> Exercise requirements
When you reach the records, transcribe each one exactly.

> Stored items
(** ** The table *)

(** A row moves along the table, keeping its attempt unless it is put back; or its claim
    is renewed. *)
Definition moves_to (r r' : event_row) : Prop :=
  (delivery_status r' ∈ MESSAGE_STATUS_TRANSITIONS (delivery_status r) /\ (delivery_status r' = Pending \/ delivery_attempt r' = delivery_attempt r)) \/
  (delivery_status r = Dispatching /\ delivery_status r' = Dispatching /\ delivery_attempt r' = delivery_attempt r).
Lemma from_states_spec to s : s ∈ from_states to <-> to ∈ MESSAGE_STATUS_TRANSITIONS s.
Proof.
  unfold from_states. rewrite list_elem_of_filter. split; [by intros [? _]|]. intros H. split; [done|].
  destruct s; rewrite ?elem_of_cons; try tauto. by apply not_elem_of_nil in H.
Qed.
Lemma status_in_spec l r : status_in l r = true <-> delivery_status r ∈ l.
Proof. apply bool_decide_eq_true. Qed.
Lemma moved_moves to t reason r : delivery_status r ∈ from_states to -> moves_to r (moved_to to t reason r).
Proof. intros H%from_states_spec. left. split; [done|by right]. Qed.
Lemma in_pending r : status_in [Pending] r = true -> delivery_status r = Pending.
Proof. by intros ?%status_in_spec%list_elem_of_singleton. Qed.
Lemma transition_respects to a reason : respects moves_to (_transition_message_status to a reason).
Proof.
  unfold _transition_message_status. destruct (from_states to) eqn:E; [done|]. unfold record_delivery. follow; try done.
  match goal with H : _ && _ = true |- _ => apply andb_true_iff in H as [_ H%status_in_spec] end. apply moved_moves. by rewrite E.
Qed.
Lemma ensure_respects content : respects moves_to (_persist_user_input_item content).
Proof. unfold _persist_user_input_item. by follow. Qed.
Lemma claim_pending_respects : respects moves_to claim_pending.
Proof.
  unfold claim_pending. follow.
  match goal with H : status_in _ _ = true |- _ => apply in_pending in H as E end. left. split; [rewrite E; by left|by right].
Qed.
Lemma claim_stale_respects fresh s a : respects moves_to (claim_stale fresh s a).
Proof.
  unfold claim_stale. follow; try done.
  match goal with H : _ && _ = true |- _ => apply andb_true_iff in H as [H%status_in_spec%list_elem_of_singleton _] end. by right.
Qed.
Lemma claim_first_respects row : respects moves_to (claim_first row).
Proof.
  unfold claim_first, requeue, claim_if_pending, record_delivery. follow; try done; try apply claim_pending_respects.
  match goal with H : status_in _ _ = true |- _ => apply status_in_spec in H end. left. split; [|by left].
  match goal with H : _ ∈ _ |- _ => rewrite !elem_of_cons, elem_of_nil in H; destruct H as [->|[->|[]]] end; by left.
Qed.
Lemma claim_respects row : respects moves_to (_claim_message_for_dispatch row).
Proof. unfold _claim_message_for_dispatch, claim_second. follow; try done; auto using claim_first_respects, claim_pending_respects, claim_stale_respects. Qed.
Lemma deliver_respects view session content attempt title : respects moves_to (_deliver_turn view session content attempt title).
Proof.
  unfold _deliver_turn, find_key, push, fail_with, mark_failed, backfill_title, mark_processing.
  follow; try done; apply transition_respects.
Qed.
Lemma handle_respects r : respects moves_to (handle r).
Proof.
  destruct r; cbn [handle].
  - unfold send_task_message, fail_with, mark_failed, _ensure_task_runtime_for_send.
    follow; try done; auto using ensure_respects, claim_respects, deliver_respects, transition_respects.
  - unfold push_first_turn. follow; try done; auto using ensure_respects, claim_respects, deliver_respects.
  - unfold _deliver_pending_first_turn. follow; try done; auto using claim_respects, deliver_respects.
  - unfold _cancel_pending_first_turn. follow; try done.
    match goal with H : status_in _ _ = true |- _ => apply in_pending in H as E end. left. split; [rewrite E; simpl; set_solver|by right].
Qed.

Definition ev_moves (e e' : option event_row) : Prop :=
  match e with
  | Some r => exists r', e' = Some r' /\ rtc moves_to r r'
  | None => e' = None \/ exists r', e' = Some r' /\ rtc moves_to new_row r'
  end.
#[export] Instance ev_moves_preorder : PreOrder ev_moves.
Proof.
  split.
  - intros [r|]; [by exists r|by left].
  - intros [r|] e2 e3; cbn [ev_moves].
    + intros (r2 & -> & H2) (r3 & -> & H3). exists r3. split; [done|]. by etrans.
    + intros [->|(r2 & -> & H2)]; [done|]. intros (r3 & -> & H3). right. exists r3. split; [done|]. by etrans.
Qed.
Lemma ack_moves to attempt t reason w : ev_moves (ev w) (ev (ack to attempt t reason w)).
Proof.
  unfold ack. destruct (ev w) as [r|] eqn:E; [|by rewrite E]. destruct (_ && _) eqn:Eg; [|by rewrite E].
  apply andb_true_iff in Eg as [_ Eg%status_in_spec]. exists (moved_to to t reason r). split; [done|]. apply rtc_once. by apply moved_moves.
Qed.
Lemma perform_moves c w o : operation_ok moves_to o -> ev_moves (ev w) (ev (perform c w o).1).
Proof.
  destruct o as [r| |g f|g f| |h| | |]; cbn [perform operation_ok]; intros Ho; try reflexivity.
  - subst r. destruct (ev w) as [r'|] eqn:E; cbn [fst]; [by rewrite E|]. right. by exists new_row.
  - destruct (ev w) as [r|] eqn:E; cbn [fst]; [|by rewrite E]. destruct (g r) eqn:Eg; cbn [fst]; [|by rewrite E].
    exists (f r). split; [done|]. by apply rtc_once, Ho.
  - by destruct (g (task w)).
  - by destruct (ch_history c).
Qed.
Lemma step_moves s s' : step s s' -> Forall (respects moves_to) (running s) ->
  Forall (respects moves_to) (running s') /\ ev_moves (ev (sys s)) (ev (sys s')).
Proof.
  intros [w ps r|w l1 l2 c o k|w l1 l2 p|w ps to a reason _|w ps t _]; simpl; intros Hf.
  - split; [|done]. apply Forall_app. split; [done|]. apply Forall_singleton, handle_respects.
  - apply Forall_app in Hf as [H1 [[Ho Hk] H2]%Forall_cons]. split; [|by apply perform_moves]. apply Forall_app. split; [done|]. by apply Forall_cons.
  - apply Forall_app in Hf as [H1 [_ H2]%Forall_cons]. split; [|done]. by apply Forall_app.
  - split; [done|]. apply ack_moves.
  - by split.
Qed.
Lemma steps_move s s' : rtc step s s' -> Forall (respects moves_to) (running s) ->
  Forall (respects moves_to) (running s') /\ ev_moves (ev (sys s)) (ev (sys s')).
Proof.
  induction 1 as [s|s1 s2 s3 Hs _ IH]; intros Hf; [by split|]. destruct (step_moves _ _ Hs Hf) as [Hf2 H2].
  destruct (IH Hf2) as [Hf3 H3]. split; [done|]. by etrans.
Qed.
Lemma completed_final r r' : delivery_status r = Completed -> rtc moves_to r r' -> r' = r.
Proof.
  intros Hr [->|(r2 & H & _)]%rtc_inv; [done|]. destruct H as [[H _]|[H _]]; rewrite Hr in H; [by apply not_elem_of_nil in H|done].
Qed.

> Solution below
(** ** The table *)

(** A row moves along the table, keeping its attempt unless it is put back; or its claim
    is renewed. *)
Definition moves_to (r r' : event_row) : Prop :=
  (delivery_status r' ∈ MESSAGE_STATUS_TRANSITIONS (delivery_status r) /\ (delivery_status r' = Pending \/ delivery_attempt r' = delivery_attempt r)) \/
  (delivery_status r = Dispatching /\ delivery_status r' = Dispatching /\ delivery_attempt r' = delivery_attempt r).
Lemma from_states_spec to s : s ∈ from_states to <-> to ∈ MESSAGE_STATUS_TRANSITIONS s.
Proof.
  unfold from_states. rewrite list_elem_of_filter. split; [by intros [? _]|]. intros H. split; [done|].
  destruct s; rewrite ?elem_of_cons; try tauto. by apply not_elem_of_nil in H.
Qed.
Lemma status_in_spec l r : status_in l r = true <-> delivery_status r ∈ l.
Proof. apply bool_decide_eq_true. Qed.
Lemma moved_moves to t reason r : delivery_status r ∈ from_states to -> moves_to r (moved_to to t reason r).
Proof. intros H%from_states_spec. left. split; [done|by right]. Qed.
Lemma in_pending r : status_in [Pending] r = true -> delivery_status r = Pending.
Proof. by intros ?%status_in_spec%list_elem_of_singleton. Qed.
Lemma transition_respects to a reason : respects moves_to (_transition_message_status to a reason).
Proof.
  unfold _transition_message_status. destruct (from_states to) eqn:E; [done|]. unfold record_delivery. follow; try done.
  match goal with H : _ && _ = true |- _ => apply andb_true_iff in H as [_ H%status_in_spec] end. apply moved_moves. by rewrite E.
Qed.
Lemma ensure_respects content : respects moves_to (_persist_user_input_item content).
Proof. unfold _persist_user_input_item. by follow. Qed.
Lemma claim_pending_respects : respects moves_to claim_pending.
Proof.
  unfold claim_pending. follow.
  match goal with H : status_in _ _ = true |- _ => apply in_pending in H as E end. left. split; [rewrite E; by left|by right].
Qed.
Lemma claim_stale_respects fresh s a : respects moves_to (claim_stale fresh s a).
Proof.
  unfold claim_stale. follow; try done.
  match goal with H : _ && _ = true |- _ => apply andb_true_iff in H as [H%status_in_spec%list_elem_of_singleton _] end. by right.
Qed.
Lemma claim_first_respects row : respects moves_to (claim_first row).
Proof.
  unfold claim_first, requeue, claim_if_pending, record_delivery. follow; try done; try apply claim_pending_respects.
  match goal with H : status_in _ _ = true |- _ => apply status_in_spec in H end. left. split; [|by left].
  match goal with H : _ ∈ _ |- _ => rewrite !elem_of_cons, elem_of_nil in H; destruct H as [->|[->|[]]] end; by left.
Qed.
Lemma claim_respects row : respects moves_to (_claim_message_for_dispatch row).
Proof. unfold _claim_message_for_dispatch, claim_second. follow; try done; auto using claim_first_respects, claim_pending_respects, claim_stale_respects. Qed.
Lemma deliver_respects view session content attempt title : respects moves_to (_deliver_turn view session content attempt title).
Proof.
  unfold _deliver_turn, find_key, push, fail_with, mark_failed, backfill_title, mark_processing.
  follow; try done; apply transition_respects.
Qed.
Lemma handle_respects r : respects moves_to (handle r).
Proof.
  destruct r; cbn [handle].
  - unfold send_task_message, fail_with, mark_failed, _ensure_task_runtime_for_send.
    follow; try done; auto using ensure_respects, claim_respects, deliver_respects, transition_respects.
  - unfold push_first_turn. follow; try done; auto using ensure_respects, claim_respects, deliver_respects.
  - unfold _deliver_pending_first_turn. follow; try done; auto using claim_respects, deliver_respects.
  - unfold _cancel_pending_first_turn. follow; try done.
    match goal with H : status_in _ _ = true |- _ => apply in_pending in H as E end. left. split; [rewrite E; simpl; set_solver|by right].
Qed.

Definition ev_moves (e e' : option event_row) : Prop :=
  match e with
  | Some r => exists r', e' = Some r' /\ rtc moves_to r r'
  | None => e' = None \/ exists r', e' = Some r' /\ rtc moves_to new_row r'
  end.
#[export] Instance ev_moves_preorder : PreOrder ev_moves.
Proof.
  split.
  - intros [r|]; [by exists r|by left].
  - intros [r|] e2 e3; cbn [ev_moves].
    + intros (r2 & -> & H2) (r3 & -> & H3). exists r3. split; [done|]. by etrans.
    + intros [->|(r2 & -> & H2)]; [done|]. intros (r3 & -> & H3). right. exists r3. split; [done|]. by etrans.
Qed.
Lemma ack_moves to attempt t reason w : ev_moves (ev w) (ev (ack to attempt t reason w)).
Proof.
  unfold ack. destruct (ev w) as [r|] eqn:E; [|by rewrite E]. destruct (_ && _) eqn:Eg; [|by rewrite E].
  apply andb_true_iff in Eg as [_ Eg%status_in_spec]. exists (moved_to to t reason r). split; [done|]. apply rtc_once. by apply moved_moves.
Qed.
Lemma perform_moves c w o : operation_ok moves_to o -> ev_moves (ev w) (ev (perform c w o).1).
Proof.
  destruct o as [r| |g f|g f| |h| | |]; cbn [perform operation_ok]; intros Ho; try reflexivity.
  - subst r. destruct (ev w) as [r'|] eqn:E; cbn [fst]; [by rewrite E|]. right. by exists new_row.
  - destruct (ev w) as [r|] eqn:E; cbn [fst]; [|by rewrite E]. destruct (g r) eqn:Eg; cbn [fst]; [|by rewrite E].
    exists (f r). split; [done|]. by apply rtc_once, Ho.
  - by destruct (g (task w)).
  - by destruct (ch_history c).
Qed.
Lemma step_moves s s' : step s s' -> Forall (respects moves_to) (running s) ->
  Forall (respects moves_to) (running s') /\ ev_moves (ev (sys s)) (ev (sys s')).
Proof.
  intros [w ps r|w l1 l2 c o k|w l1 l2 p|w ps to a reason _|w ps t _]; simpl; intros Hf.
  - split; [|done]. apply Forall_app. split; [done|]. apply Forall_singleton, handle_respects.
  - apply Forall_app in Hf as [H1 [[Ho Hk] H2]%Forall_cons]. split; [|by apply perform_moves]. apply Forall_app. split; [done|]. by apply Forall_cons.
  - apply Forall_app in Hf as [H1 [_ H2]%Forall_cons]. split; [|done]. by apply Forall_app.
  - split; [done|]. apply ack_moves.
  - by split.
Qed.
Lemma steps_move s s' : rtc step s s' -> Forall (respects moves_to) (running s) ->
  Forall (respects moves_to) (running s') /\ ev_moves (ev (sys s)) (ev (sys s')).
Proof.
  induction 1 as [s|s1 s2 s3 Hs _ IH]; intros Hf; [by split|]. destruct (step_moves _ _ Hs Hf) as [Hf2 H2].
  destruct (IH Hf2) as [Hf3 H3]. split; [done|]. by etrans.
Qed.
Lemma completed_final r r' : delivery_status r = Completed -> rtc moves_to r r' -> r' = r.
Proof.
  intros Hr [->|(r2 & H & _)]%rtc_inv; [done|]. destruct H as [[H _]|[H _]]; rewrite Hr in H; [by apply not_elem_of_nil in H|done].
Qed.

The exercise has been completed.